Intermediates in the formation of mouse 20S proteasomes: implications for the assembly of precursor beta subunits

Abstract

The assembly of individual proteasome subunits into catalytically active mammalian 20S proteasomes is not well understood. Using subunit‐specific antibodies, we characterized both precursor and mature proteasome complexes. Antibodies to PSMA4 (C9) immunoprecipitated complexes composed of α, precursor β and processed β subunits. However, antibodies to PSMA3 (C8) and PSMB9 (LMP2) immunoprecipitated complexes made up of α and precursor β but no processed β subunits. These complexes possess short half‐lives, are enzymatically inactive and their molecular weight is ∼300 kDa. Radioactivity chases from these complexes into mature, long‐lived ∼700 kDa proteasomes. Therefore, these structures represent precursor proteasomes and are probably made up of two rings: one containing α subunits and the other, precursor β subunits.

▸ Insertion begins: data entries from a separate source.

(** @src lib/inc/memory/HybridObjectPool.hpp 98-114 HybridObjectPool::Return *)
Definition HybridPool_Return (thread : nat) (item : option nat) (hp : HybridObjectPool) : HybridObjectPool :=
  match item with
  | None => hp
  | Some item =>
      let local := GetLocalStorage hp thread ++ [item] in
      if zlen local >=? LocalMaxCapacity then
        let from := Z.to_nat (zlen local - ChunkSize) in
        mkHybridPool (_globalPool hp ++ drop from local) (<[thread := take from local]> (locals hp))
          (allocated hp)
      else set_local thread local hp
  end.

(** A thread ends: its storage is destroyed. *)
(** @src lib/inc/memory/HybridObjectPool.hpp 30-41 HybridObjectPool::LocalStorage::~LocalStorage *)
Definition LocalStorage_destroy (thread : nat) (hp : HybridObjectPool) : HybridObjectPool :=
  mkHybridPool (_globalPool hp ++ GetLocalStorage hp thread) (delete thread (locals hp)) (allocated hp).

(** *** Where the objects are *)

Definition locals_all (m : gmap nat (list nat)) : list nat := concat (snd <$> map_to_list m).

Lemma locals_all_split m t : locals_all m ≡ₚ default [] (m !! t) ++ locals_all (delete t m).
Proof.
  unfold locals_all. destruct (m !! t) as [l|] eqn:Hl; cbn.
  - by rewrite <-(map_to_list_delete m t l) by done.
  - by rewrite delete_id.
Qed.

Lemma locals_all_insert m t l : locals_all (<[t := l]> m) ≡ₚ l ++ locals_all (delete t m).
Proof.
  rewrite (locals_all_split (<[t := l]> m) t), lookup_insert_eq. cbn. by rewrite delete_insert_eq.
Qed.
(* ===== verification/Protocol.v ===== *)
(** * The chat protocol: schema types and packet factories

    [protocol/flatbuf/schemas/*.fbs] and [protocol/PacketFactory.h].

    The FlatBuffers runtime and the code [flatc] generates are not part of the
    repository: serialisation, verification and root access are the operations of
    the class [FlatBuffers].  A finished [FlatBufferBuilder] is the packet it
    holds.  Union tags and message types stay integers, because a received buffer
    may carry any value there. *)

From S2P Require Import Prelude Errors Platform.
From stdpp Require Import base gmap list strings option.
From coqutil Require Import Byte Word.LittleEndianList.
Open Scope Z_scope.

(** ** Enumerations *)

(** The [MessageType] values ([ushort]). *)
(** @src protocol/flatbuf/schemas/enum.fbs 3-22 MessageType *)
Inductive MessageTypeName :=
  | MT_None | CS_JoinRoom | CS_LeaveRoom | CS_SendMessage
  | SC_JoinedRoom | SC_LeftRoom
  | B_UserJoined | B_UserLeft | B_ChatMessage | SC_Error.

(** @src protocol/flatbuf/schemas/enum.fbs 4-21 MessageType *)
Definition MessageType (t : MessageTypeName) : Z :=
  match t with
  | MT_None => 0 | CS_JoinRoom => 1 | CS_LeaveRoom => 2 | CS_SendMessage => 3
  | SC_JoinedRoom => 100 | SC_LeftRoom => 101
  | B_UserJoined => 150 | B_UserLeft => 151 | B_ChatMessage => 152
  | SC_Error => 999
  end.

(** The tags of the [Payload] union, in declaration order after [NONE]. *)
(** @src protocol/flatbuf/schemas/packet.fbs 10-27 Payload *)
Inductive PayloadName :=
  | NONE | P_JoinRoomRequest | P_LeaveRoomRequest | P_SendMessageRequest
  | P_JoinedRoomResponse | P_LeftRoomResponse
  | P_UserJoinedBroadcast | P_UserLeftBroadcast | P_ChatMessageBroadcast
  | P_ErrorResponse.

#[export] Instance PayloadName_eq_dec : EqDecision PayloadName.
Proof. solve_decision. Defined.

(** @src protocol/flatbuf/schemas/packet.fbs 10-27 Payload *)
Definition PayloadTag (p : PayloadName) : Z :=
  match p with
  | NONE => 0 | P_JoinRoomRequest => 1 | P_LeaveRoomRequest => 2 | P_SendMessageRequest => 3
  | P_JoinedRoomResponse => 4 | P_LeftRoomResponse => 5
  | P_UserJoinedBroadcast => 6 | P_UserLeftBroadcast => 7 | P_ChatMessageBroadcast => 8
  | P_ErrorResponse => 9
  end.

(** [UserStatus::Online]. *)
(** @src protocol/flatbuf/schemas/enum.fbs 33-38 UserStatus *)
Definition UserStatus_Online : Z := 1.

(** ** Tables *)

(** @src protocol/flatbuf/schemas/common.fbs 4-7 Timestamp *)
Record Timestamp := mkTimestamp { seconds : Z; nanos : Z }.

(** @src protocol/flatbuf/schemas/user.fbs 5-10 User *)
Record UserTable := mkUserTable { ut_id : Z; ut_username : string; ut_status : Z }.

(** @src protocol/flatbuf/schemas/error.fbs 5-8 Error *)
Record ErrorTable := mkErrorTable { err_code : Z; err_message : option string }.

(** The bodies of the union; a [required] field is always present. *)
(** @src protocol/flatbuf/schemas/packet.fbs 10-27 Payload *)
Inductive PayloadBody :=
  | JoinRoomRequest (username : string)
  | LeaveRoomRequest (room_id : Z)
  | SendMessageRequest (room_id : Z) (username message : string)
  | JoinedRoomResponse (error : option ErrorTable)
  | LeftRoomResponse (error : option ErrorTable)
  | UserJoinedBroadcast (room_id : Z) (user : UserTable)
  | UserLeftBroadcast (user_id : Z) (username : string)
  | ChatMessageBroadcast (sender_id : Z) (username message : string) (timestamp : Timestamp)
  | ErrorResponse (error_code : Z) (message details : option string).

(** [PayloadTraits<T>::enum_value]. *)
Definition body_name (b : PayloadBody) : PayloadName :=
  match b with
  | JoinRoomRequest _ => P_JoinRoomRequest
  | LeaveRoomRequest _ => P_LeaveRoomRequest
  | SendMessageRequest _ _ _ => P_SendMessageRequest
  | JoinedRoomResponse _ => P_JoinedRoomResponse
  | LeftRoomResponse _ => P_LeftRoomResponse
  | UserJoinedBroadcast _ _ => P_UserJoinedBroadcast
  | UserLeftBroadcast _ _ => P_UserLeftBroadcast
  | ChatMessageBroadcast _ _ _ _ => P_ChatMessageBroadcast
  | ErrorResponse _ _ _ => P_ErrorResponse
  end.

(** A packet carries a tag and, unless the sender left it out, a body. *)
(** @src protocol/flatbuf/schemas/packet.fbs 30-34 Packet *)
Record Packet := mkPacket {
  type : Z; payload_type : Z; payload : option PayloadBody; sequence : Z }.

(** [packet->payload_as<T>()]: null unless the tag is [T]'s and a body is there. *)
Definition payload_as (n : PayloadName) (p : Packet) : option PayloadBody :=
  if payload_type p =? PayloadTag n then
    b ← payload p; if decide (body_name b = n) then Some b else None
  else None.

(** The text read through [c_str()] ends at the first null character. *)
Fixpoint c_str (s : string) : string :=
  match s with
  | EmptyString => EmptyString
  | String a s => if Ascii.eqb a Ascii.zero then EmptyString else String a (c_str s)
  end.

(** ** The FlatBuffers runtime *)

Class FlatBuffers := {
  (** [FinishPacketBuffer], then the builder's buffer. *)
  fb_finish : Packet -> list byte;
  (** [VerifyPacketBuffer]. *)
  fb_verify : list byte -> bool;
  (** [GetPacket]; [None] is a null pointer. *)
  fb_get : list byte -> option Packet
}.

(** What FlatBuffers documents of the buffer its builder produced for [p]: it
    passes the verifier and reads back as what was written. *)
Definition codec_ok `{FlatBuffers} (p : Packet) : Prop :=
  fb_verify (fb_finish p) = true /\ fb_get (fb_finish p) = Some p.

(** The frame that carries a payload on the wire: its length in network byte
    order, then the payload. *)
Definition frame_of (payload : list byte) : list byte :=
  store_u32 (htonl (zlen payload)) ++ payload.

Lemma zlen_frame_of payload : zlen (frame_of payload) = kHeaderSize + zlen payload.
Proof. unfold frame_of. rewrite zlen_app. unfold zlen at 1. by rewrite length_store_u32. Qed.

(** A sender allocates the frame, copies the header in and the payload after it. *)
Lemma frame_header_copy (header payload : list byte) :
  length header = 4%nat ->
  memcpy_at (replicate (Z.to_nat (kHeaderSize + zlen payload)) Byte.x00) 0 header =
  Some (header ++ replicate (length payload) Byte.x00).
Proof.
  intros Hh. unfold kHeaderSize, zlen at 1. set (n := length payload).
  replace (Z.to_nat (4 + Z.of_nat n)) with (4 + n)%nat by lia.
  rewrite memcpy_at_Some; [|lia|unfold zlen; rewrite Hh, length_replicate; lia].
  replace (Z.to_nat (0 + zlen header)) with 4%nat by (unfold zlen; lia).
  rewrite drop_replicate. replace (4 + n - 4)%nat with n by lia. done.
Qed.

Lemma frame_payload_copy (header payload : list byte) :
  length header = 4%nat ->
  memcpy_at (header ++ replicate (length payload) Byte.x00) kHeaderSize payload = Some (header ++ payload).
Proof.
  intros Hh. unfold kHeaderSize.
  rewrite memcpy_at_Some; [|lia|unfold zlen; rewrite length_app, Hh, length_replicate; lia].
  rewrite drop_ge by (rewrite length_app, Hh, length_replicate; unfold zlen; lia).
  rewrite app_nil_r, take_app_length' by (by rewrite Hh). done.
Qed.

(** ** Packet factories *)

(** [CreatePacket] and [FinishPacketBuffer] with the tag of the payload's type. *)
(** @src protocol/PacketFactory.h 19-38 finishTypedPacket *)
Definition finishTypedPacket (t : MessageTypeName) (b : PayloadBody) (sequence : Z) : Packet :=
  {| type := MessageType t; payload_type := PayloadTag (body_name b);
     payload := Some b; sequence := sequence |}.

(** The two clock readings: seconds, and the full nanosecond count cut to 32 bits. *)
(** @src protocol/PacketFactory.h 42-47 now *)
Definition now (sec ns : Z) : Timestamp := {| seconds := u64 sec; nanos := u32 ns |}.

(** @src protocol/PacketFactory.h 50-60 makeJoinRoomRequest *)
Definition makeJoinRoomRequest (nickname : string) (sequence : Z) : Packet :=
  finishTypedPacket CS_JoinRoom (JoinRoomRequest nickname) sequence.

(** @src protocol/PacketFactory.h 62-70 makeLeaveRoomRequest *)
Definition makeLeaveRoomRequest (roomId sequence : Z) : Packet :=
  finishTypedPacket CS_LeaveRoom (LeaveRoomRequest roomId) sequence.

(** @src protocol/PacketFactory.h 72-86 makeSendMessageRequest *)
Definition makeSendMessageRequest (roomId : Z) (username message : string) (sequence : Z) : Packet :=
  finishTypedPacket CS_SendMessage (SendMessageRequest roomId username message) sequence.

(** The schema's [User.id] is a [uint32]: the 64-bit id is cut. *)
(** @src protocol/PacketFactory.h 88-104 makeUserJoinedBroadcast *)
Definition makeUserJoinedBroadcast (roomId userId : Z) (userName : string) : Packet :=
  finishTypedPacket B_UserJoined
    (UserJoinedBroadcast roomId
       {| ut_id := u32 userId; ut_username := userName; ut_status := UserStatus_Online |}) 0.

(** @src protocol/PacketFactory.h 106-118 makeUserLeftBroadcast *)
Definition makeUserLeftBroadcast (userId : Z) (userName : string) : Packet :=
  finishTypedPacket B_UserLeft (UserLeftBroadcast (u32 userId) userName) 0.

(** @src protocol/PacketFactory.h 120-136 makeChatMessageBroadcast *)
Definition makeChatMessageBroadcast (senderId : Z) (username message : string)
    (timestamp : Timestamp) (sequence : Z) : Packet :=
  finishTypedPacket B_ChatMessage
    (ChatMessageBroadcast senderId username message timestamp) sequence.

(** @src protocol/PacketFactory.h 138-145 makeJoinedRoomResponse *)
Definition makeJoinedRoomResponse (sequence : Z) : Packet :=
  finishTypedPacket SC_JoinedRoom (JoinedRoomResponse None) sequence.

(** @src protocol/PacketFactory.h 147-154 makeLeftRoomResponse *)
Definition makeLeftRoomResponse (sequence : Z) : Packet :=
  finishTypedPacket SC_LeftRoom (LeftRoomResponse None) sequence.

(** ** Lemmas *)

#[export] Instance PayloadTag_inj : Inj (=) (=) PayloadTag.
Proof. intros [] []; simpl; congruence. Qed.

(** A factory's packet gives back its body under its own type and under no other. *)
Lemma payload_as_finishTypedPacket t b s n :
  payload_as n (finishTypedPacket t b s) = (if decide (body_name b = n) then Some b else None).
Proof.
  unfold payload_as, finishTypedPacket; simpl.
  destruct (Z.eqb_spec (PayloadTag (body_name b)) (PayloadTag n)) as [Heq|Hne]; simpl; [done|].
  rewrite decide_False; [done|]. congruence.
Qed.

Lemma payload_as_Some n p b :
  payload_as n p = Some b -> payload p = Some b /\ body_name b = n /\ payload_type p = PayloadTag n.
Proof.
  unfold payload_as. destruct (Z.eqb_spec (payload_type p) (PayloadTag n)); [|done].
  destruct (payload p) as [b'|]; simpl; [|done]. case_decide; naive_solver.
Qed.

(** ** A concrete codec for evaluation

    A lookup in a finite code book: packet number [i] of the book is written as
    the single byte [i].  A packet outside the book is written as the empty
    buffer, which the verifier refuses. *)

#[export] Instance Timestamp_eq_dec : EqDecision Timestamp.
Proof. solve_decision. Defined.

#[export] Instance UserTable_eq_dec : EqDecision UserTable.
Proof. solve_decision. Defined.

#[export] Instance ErrorTable_eq_dec : EqDecision ErrorTable.
Proof. solve_decision. Defined.

#[export] Instance PayloadBody_eq_dec : EqDecision PayloadBody.
Proof. solve_decision. Defined.

#[export] Instance Packet_eq_dec : EqDecision Packet.
Proof. solve_decision. Defined.

Definition book_finish (book : list Packet) (p : Packet) : list byte :=
  match find_if (fun q => bool_decide (q = p)) book with
  | Some i => [byte.of_Z (Z.of_nat i)]
  | None => []
  end.

Definition book_get (book : list Packet) (bs : list byte) : option Packet :=
  match bs with [b] => book !! Z.to_nat (byte.unsigned b) | _ => None end.

Definition book_codec (book : list Packet) : FlatBuffers := {|
  fb_finish := book_finish book;
  fb_verify := fun bs => bool_decide (is_Some (book_get book bs));
  fb_get := book_get book |}.

(** A codec that loses nothing: every packet is written as the bytes of a number that
    stands for it. *)

#[export] Instance Timestamp_countable : Countable Timestamp.
Proof. apply (inj_countable' (fun t => (seconds t, nanos t)) (fun '(s, k) => mkTimestamp s k)). by intros []. Defined.

#[export] Instance UserTable_countable : Countable UserTable.
Proof.
  apply (inj_countable' (fun u => (ut_id u, ut_username u, ut_status u)) (fun '(i, n, s) => mkUserTable i n s)). by intros [].
Defined.

#[export] Instance ErrorTable_countable : Countable ErrorTable.
Proof. apply (inj_countable' (fun e => (err_code e, err_message e)) (fun '(c, m) => mkErrorTable c m)). by intros []. Defined.

(** A body as its number and its fields. *)
Definition body_fields (b : PayloadBody) : nat * list positive :=
  match b with
  | JoinRoomRequest n => (0, [encode n])
  | LeaveRoomRequest r => (1, [encode r])
  | SendMessageRequest r n m => (2, [encode r; encode n; encode m])
  | JoinedRoomResponse e => (3, [encode e])
  | LeftRoomResponse e => (4, [encode e])
  | UserJoinedBroadcast r u => (5, [encode r; encode u])
  | UserLeftBroadcast i n => (6, [encode i; encode n])
  | ChatMessageBroadcast i n m t => (7, [encode i; encode n; encode m; encode t])
  | ErrorResponse c m d => (8, [encode c; encode m; encode d])
  end%nat.

Definition body_of_fields (x : nat * list positive) : option PayloadBody :=
  match x with
  | (0, [n]) => JoinRoomRequest <$> decode n
  | (1, [r]) => LeaveRoomRequest <$> decode r
  | (2, [r; n; m]) => r ← decode r; n ← decode n; m ← decode m; Some (SendMessageRequest r n m)
  | (3, [e]) => JoinedRoomResponse <$> decode e
  | (4, [e]) => LeftRoomResponse <$> decode e
  | (5, [r; u]) => r ← decode r; u ← decode u; Some (UserJoinedBroadcast r u)
  | (6, [i; n]) => i ← decode i; n ← decode n; Some (UserLeftBroadcast i n)
  | (7, [i; n; m; t]) =>
      i ← decode i; n ← decode n; m ← decode m; t ← decode t; Some (ChatMessageBroadcast i n m t)
  | (8, [c; m; d]) => c ← decode c; m ← decode m; d ← decode d; Some (ErrorResponse c m d)
  | _ => None
  end%nat.

#[export] Instance PayloadBody_countable : Countable PayloadBody.
Proof.
  apply (inj_countable body_fields body_of_fields). intros []; cbn [body_fields body_of_fields]; by rewrite !decode_encode.
Defined.

#[export] Instance Packet_countable : Countable Packet.
Proof.
  apply (inj_countable (fun p => [encode (type p); encode (payload_type p); encode (payload p); encode (sequence p)])
    (fun x => match x with
              | [t; k; b; s] => t ← decode t; k ← decode k; b ← decode b; s ← decode s; Some (mkPacket t k b s)
              | _ => None
              end)).
  intros []. cbn. by rewrite !decode_encode.
Defined.

Definition number_finish (p : Packet) : list byte :=
  let k := Z.pos (encode p) in le_split (S (Z.to_nat (Z.log2 k / 8))) k.

Definition number_get (bs : list byte) : option Packet :=
  match le_combine bs with Z.pos k => decode k | _ => None end.

Definition number_codec : FlatBuffers := {|
  fb_finish := number_finish;
  fb_verify := fun bs => bool_decide (is_Some (number_get bs));
  fb_get := number_get |}.

Lemma number_codec_ok p : codec_ok (H:=number_codec) p.
Proof.
  assert (number_get (number_finish p) = Some p) as Hg.
  { unfold number_get, number_finish. cbn zeta. rewrite le_combine_split, Z.mod_small; [apply decode_encode|].
    split; [done|]. pose proof (Z.log2_nonneg (Z.pos (encode p))).
    apply Z.log2_lt_pow2; [done|]. rewrite Nat2Z.inj_succ, Z2Nat.id by (apply Z.div_pos; lia).
    pose proof (Z.mod_pos_bound (Z.log2 (Z.pos (encode p))) 8 eq_refl).
    pose proof (Z.div_mod (Z.log2 (Z.pos (encode p))) 8 ltac:(done)). lia. }
  split; [|exact Hg]. cbn. by rewrite Hg.
Qed.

The assembly of precursor proteasomes occurs in at least two stages, with precursor β subunits PSMB2 (C7‐I), PSMB3 (C10‐II), PSMB7 (Z), PSMB9 (LMP2) and PSMB10 (LMP10) being incorporated before others [PSMB1 (C5), PSMB6 (delta), and PSMB8 (LMP7)]. Proteasome maturation (processing of the β subunits and juxtaposition of the two β rings) is accompanied by conformational changes in the (outer) α rings, and may be inefficient. Finally, interferon‐γ had no significant effect on the half‐lives or total amounts of precursor or mature proteasomes.